Stool Analysis: Your health care practitioner may know about certain specialty labs which do in-depth analysis of stool contents. Stool analysis can uncover hidden parasitic infections, enzyme and absorption irregularities, and intestinal bacterial imbalances which will contribute to symptoms. It is my opinion that all potential IBS patients have this analysis performed as it can yield invaluable information about the underlying causes of the problem.
Relaxation Techniques: Learning to relax and decrease your stress levels has been shown to be very beneficial in IBS and should be a part of any treatment plan. Yoga, Qi Gong, breathing exercises and visualization techniques are all potentially helpful
Psychotherapy: In addition to relaxation techniques, teaching patients to change the way they perceive stress and their symptoms has been shown to be extremely effective in treating IBS patients.
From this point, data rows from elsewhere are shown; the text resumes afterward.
(** An interval that the reservation covers, and one that it does not. *)
Lemma within_reservation start_time end_reserve res s m t n : start_time <= iv_begin s -> iv_end s <= end_reserve ->
  bs_mem m n = bs_mem (iv_nodes s) n && bs_mem res n ->
  free_at [Interval (iv_begin s) (iv_end s) m] t n = free_at [s] t n && leaves start_time end_reserve res t n.
Proof using.
  intros Hs He Hm. unfold free_at, leaves. cbn [existsb iv_begin iv_end iv_nodes]. rewrite !orb_false_r, Hm.
  destruct (Z.leb_spec (iv_begin s) t); [|done]. destruct (Z.ltb_spec t (iv_end s)); [|done].
  rewrite (proj2 (Z.leb_le _ _)), (proj2 (Z.ltb_lt _ _)) by lia. done.
Qed.

Lemma outside_reservation start_time end_reserve res s t n : (iv_end s <= start_time \/ end_reserve <= iv_begin s) ->
  free_at [s] t n = free_at [s] t n && leaves start_time end_reserve res t n.
Proof using.
  intros Hs. unfold free_at, leaves. cbn [existsb]. rewrite !orb_false_r.
  destruct (Z.leb_spec (iv_begin s) t); [|done]. destruct (Z.ltb_spec t (iv_end s)); [|done].
  replace ((start_time <=? t) && (t <? end_reserve)) with false by lia. symmetry. apply andb_true_r.
Qed.
(** ** Operations *)

(** C6: A reservation takes the nodes of its job out of its time, and out of nothing else:
    for a table of free nodes that covers the time from [lo] to [hi] without gaps,
    [_add_reservation] returns a table that covers the same time, in which a node is
    free at a time exactly if it was free before and either the time is outside the
    reservation or the node is in [res_bitmap] (the nodes that the job does not use).
    The records split, linked and merged on the way stay within the array if two are
    left. *)
Theorem reservation_takes_its_nodes bits lo hi ns recs l L start_time end_reserve res :
  table bits lo hi ns recs l L -> nodes_ok bits res ->
  0 <= Z.max start_time lo < 2 ^ 32 -> Z.max start_time lo <= end_reserve -> recs + 2 <= Z.of_nat (length ns) ->
  exists ns' recs' l' L', _add_reservation start_time end_reserve res ns recs = Ret (ns', recs') /\
    table bits lo hi ns' recs' l' L' /\ length ns' = length ns /\ recs <= recs' <= recs + 2 /\
    forall t n, 0 <= n -> free_at L' t n = free_at L t n && implb ((start_time <=? t) && (t <? end_reserve)) (bs_mem res n).
Proof.
  intros Ht Hres Hu Hse Hr. pose proof (add_reservation_spec bits lo hi start_time end_reserve res ns recs l L Ht Hres Hu Hse ltac:(lia)) as Hw.
  apply wp_inv in Hw as ([ns' recs'] & -> & Hl & Hrr & l' & L' & Ht' & Hf). exists ns', recs', l', L'. done.
Qed.

(** The nodes that the scheduler considers for a job are the candidates that are free
    all the time: of the candidates [avail], [usable_nodes] keeps exactly the nodes
    that are free in every interval of the table that ends after [start_res] and
    begins by the end of the job; so every node it keeps is free at every time
    from [start_res] to the end of the job that the table covers. *)
Theorem usable_nodes_are_free bits lo hi ns recs l L avail start_res end_time' : table bits lo hi ns recs l L -> nodes_ok bits avail ->
  exists avail' later, usable_nodes ns avail start_res end_time' = Ret (avail', later) /\ nodes_ok bits avail' /\
    (forall n, 0 <= n -> bs_mem avail' n = true <-> bs_mem avail n = true /\ forall s, s ∈ L -> start_res < iv_end s -> iv_begin s <= end_time' -> bs_mem (iv_nodes s) n = true) /\
    (forall n t, 0 <= n -> bs_mem avail' n = true -> lo <= t < hi -> start_res <= t <= end_time' -> free_at L t n = true).
Proof.
  intros Ht Hav. destruct (table_start _ _ _ _ _ _ _ Ht) as (l2 & s & L2 & -> & -> & _ & Hfu & _).
  pose proof (usable_spec bits lo hi ns recs start_res end_time' l2 [] 0%nat [] s L2 avail 0 eq_refl Ht Hav (S (length ns)) Hfu) as Hw.
  apply wp_inv in Hw as ([avail' later] & Hr & Hok & Hm). cbn [fst] in *. exists avail', later. split; [exact Hr|]. split; [done|].
  assert (Hiff : forall n, 0 <= n -> bs_mem avail' n = true <-> bs_mem avail n = true /\ forall x, x ∈ s :: L2 -> start_res < iv_end x -> iv_begin x <= end_time' -> bs_mem (iv_nodes x) n = true).
  { intros n Hn. rewrite Hm, andb_true_iff, forallb_forall by done. split; intros [H1 H2]; (split; [done|]); intros x Hx.
    - intros Hx1 Hx2. apply list_elem_of_In in Hx. specialize (H2 x Hx). unfold asks in H2. by rewrite (proj2 (Z.ltb_lt _ _)), (proj2 (Z.leb_le _ _)) in H2 by lia.
    - apply list_elem_of_In in Hx. specialize (H2 x Hx). unfold asks. destruct (Z.ltb_spec start_res (iv_end x)); [|done]. destruct (Z.leb_spec (iv_begin x) end_time'); [|done]. by apply H2. }
  split; [exact Hiff|]. intros n t Hn Hmem Ht1 Ht2. apply (Hiff n Hn) in Hmem as [_ Hall].
  destruct (covers_at _ _ _ _ (tb_covers _ _ _ _ _ _ _ Ht) Ht1) as (x & Hx & Hxt). apply existsb_exists. exists x. split; [by apply list_elem_of_In|]. rewrite Hall by (done || lia). lia.
Qed.
Lemma at_insert l i x k :
  0 <= i < Z.of_nat (length l) -> at_ (<[Z.to_nat i := x]> l) k = if k =? i then x else at_ l k.
Proof.
  intros Hi. unfold at_. destruct (Z.ltb_spec k 0); [by rewrite (proj2 (Z.eqb_neq k i)) by lia|].
  destruct (Z.eqb_spec k i) as [->|].
  - by rewrite list_lookup_insert_eq by lia.
  - by rewrite list_lookup_insert_ne by lia.
Qed.

Lemma at_replicate n k : at_ (replicate n 0) k = 0.
Proof.
  unfold at_. destruct (k <? 0); [done|]. destruct (replicate n 0 !! Z.to_nat k) eqn:H; [|done].
  by apply lookup_replicate in H as [-> _].
Qed.

Lemma aget_at l i : 0 <= i < Z.of_nat (length l) -> aget l i = Ret (at_ l i).
Proof. intros Hi. apply aget_lookup; [lia|]. by apply at_lookup. Qed.

Lemma sumZ_le (f g : list Z) :
  length f = length g -> (forall k, 0 <= k < Z.of_nat (length f) -> at_ f k <= at_ g k) ->
  sumZ f <= sumZ g /\ (sumZ f = sumZ g -> f = g).
Proof.
  revert g. induction f as [|x f IH]; intros [|y g] Hl Hle; simpl in *; try done.
  destruct (IH g) as [H1 H2]; [lia| |].
  { intros k Hk. specialize (Hle (k + 1) ltac:(lia)). unfold at_ in *.
    repeat match goal with H : context [?a <? ?b] |- _ => replace (a <? b) with false in H by lia end.
    repeat match goal with |- context [?a <? ?b] => replace (a <? b) with false by lia end.
    by replace (Z.to_nat (k + 1)) with (S (Z.to_nat k)) in Hle by lia. }
  specialize (Hle 0 ltac:(lia)). unfold at_ in Hle; simpl in Hle. unfold sumZ in *; simpl.
  split; [lia|]. intros Heq. f_equal; [lia|apply H2; lia].
Qed.

(** ** Counting *)

(** [tasks] has room for [n] nodes and holds [t] tasks, none beyond node [n]. *)
Record counted (n t : Z) (tasks : list Z) : Prop := {
  cnt_len : n <= Z.of_nat (length tasks);
  cnt_nonneg : Forall (fun x => 0 <= x) tasks;
  cnt_beyond : forall k, n <= k -> at_ tasks k = 0;
  cnt_sum : sumZ tasks = t
}.

(** No node is over-subscribed while another has a CPU left. *)
Definition fair (n : Z) (cpus tasks : list Z) : Prop :=
  (forall k, 0 <= k < n -> at_ tasks k <= at_ cpus k) \/
  (forall k, 0 <= k < n -> at_ cpus k <= at_ tasks k).
(** The dispatch on the distribution, once the node and CPU counts are known. *)
Lemma dispatch_spec flags select_params req n cpus m :
  req_valid flags req -> 0 < n <= Z.of_nat (length cpus) -> n <= Z.of_nat m -> (forall k, 0 <= at_ cpus k) ->
  (Z.land (req_task_dist req) SLURM_DIST_STATE_BASE = SLURM_DIST_PLANE -> forall k, 0 <= k < n -> 1 <= at_ cpus k) ->
  (arbitrary req = true -> flag flags CLUSTER_FLAG_FE = false ->
     n = Z.of_nat (length (hosts_of (nodes_text req)))) ->
  wp (if Z.land (req_task_dist req) SLURM_DIST_NODEMASK =? SLURM_DIST_NODECYCLIC
      then Some <$> task_layout_cyclic n (req_num_tasks req) cpus (replicate m 0) (replicate m [])
      else if arbitrary req && negb (flag flags CLUSTER_FLAG_FE)
      then task_layout_hostfile (Some (nodes_text req))
             (if arbitrary req then Some (req_node_list req) else None) (req_num_tasks req)
             (replicate m 0) (replicate m [])
      else if Z.land (req_task_dist req) SLURM_DIST_STATE_BASE =? SLURM_DIST_PLANE
      then task_layout_plane n (req_num_tasks req) (req_plane_size req) cpus (replicate m 0) (replicate m [])
      else Some <$> task_layout_block select_params n (req_num_tasks req) (req_task_dist req) cpus
             (replicate m 0) (replicate m []))
     (fun r => exists tasks tids, r = Some (tasks, tids) /\ numbered n (req_num_tasks req) tasks tids).
Proof.
  intros Hv Hn Hm Hc0 Hc1 Harb. pose proof (rv_tasks _ _ Hv) as Ht.
  assert (Hmap : forall e : exec (list Z * list (list Z)),
    wp e (fun st => numbered n (req_num_tasks req) st.1 st.2) ->
    wp (Some <$> e) (fun r => exists tasks tids, r = Some (tasks, tids) /\ numbered n (req_num_tasks req) tasks tids)).
  { intros e He. destruct e as [[tasks tids]| |]; [|done|done]. simpl. eauto. }
  destruct (_ =? SLURM_DIST_NODECYCLIC).
  { apply Hmap. eapply wp_mono; [by apply task_layout_cyclic_spec|]. by intros st [[_ ?] _]. }
  destruct (arbitrary req) eqn:Ha; cbn [andb].
  - destruct (flag flags CLUSTER_FLAG_FE) eqn:Hfe; cbn [negb].
    + unfold arbitrary in Ha. apply Z.eqb_eq in Ha. rewrite Ha. cbn [Z.eqb SLURM_DIST_ARBITRARY SLURM_DIST_PLANE].
      apply Hmap. eapply wp_mono; [by apply task_layout_block_spec|]. by intros st [[_ ?] _].
    + unfold nodes_text in *. rewrite Ha in *.
      eapply wp_mono; [apply task_layout_hostfile_spec; [by apply (rv_arbitrary _ _ Hv)|by apply (rv_arbitrary _ _ Hv)|lia|]|].
      { specialize (Harb eq_refl eq_refl). lia. }
      intros r (tasks & tids & -> & Hnum & _). rewrite <-Harb in Hnum by done. eauto.
  - destruct (Z.eqb_spec (Z.land (req_task_dist req) SLURM_DIST_STATE_BASE) SLURM_DIST_PLANE) as [Hp|].
    + eapply wp_mono; [apply task_layout_plane_spec; try done; [by apply (rv_plane _ _ Hv)|by apply Hc1]|].
      intros r ([tasks tids] & -> & [_ Hnum] & _). eauto.
    + apply Hmap. eapply wp_mono; [by apply task_layout_block_spec|]. by intros st [[_ ?] _].
Qed.

Lemma create_unfold flags select_params req :
  slurm_step_layout_create flags select_params req =
  ('(req', l, rc) ← init_task_layout flags select_params (full_req req)
     (StepLayout None (start_nodes flags req) (Some (nodes_text req)) 0 0 None (req_num_tasks req)
        (req_task_dist req) None)
     (if arbitrary req then Some (req_node_list req) else None);
   if negb (rc =? SLURM_SUCCESS)
   then _ ← slurm_step_layout_destroy (Some l); Ret (req', None)
   else Ret (req', Some l)).
Proof. reflexivity. Qed.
Cognitive Behavioral Therapy, Hypnotherapy, and Biofeedback have all proven helpful.
Acupuncture: Numerous studies have shown acupuncture to be effective in dealing with IBS and other functional gastrointestinal disorders. According to the studies, acupuncture is particularly effective in dealing with the symptoms of pain and bloating as well as stress reduction.
Chinese Herbs: A study published in the Journal of the American Medical Association recently found the use of Chinese herbs to be very effective (70%!) in treating IBS. This success rate far exceeds any drug that has been tested to date. Furthermore, when patients received a custom Chinese herbal formula, as opposed to a pre-made formula, symptoms did not return after treatment stopped.
Other options: There are many, many other natural products and modalities which may be beneficial in IBS. However, due to the incredible variety in symptoms, the list would be too long to discuss here. Your natural health care practitioner should be aware of options other than the ones discussed above.
If you are afflicted with this stubborn and difficult to treat disorder, know that you are not alone. Also know that help is out there, if you know where to look for it. My mentor used to say, “If you continue to do what you have always done, you will get what you have always gotten.” It is important to realize that any successful treatment plan will likely include significant dietary and lifestyle alterations. Become pro-active in your treatment and you will achieve good results. Although some of the treatments described above are self-help type options, it is important to work in conjunction with a health care provider in order to rule out other conditions and insure proper synthesis of all available treatment options.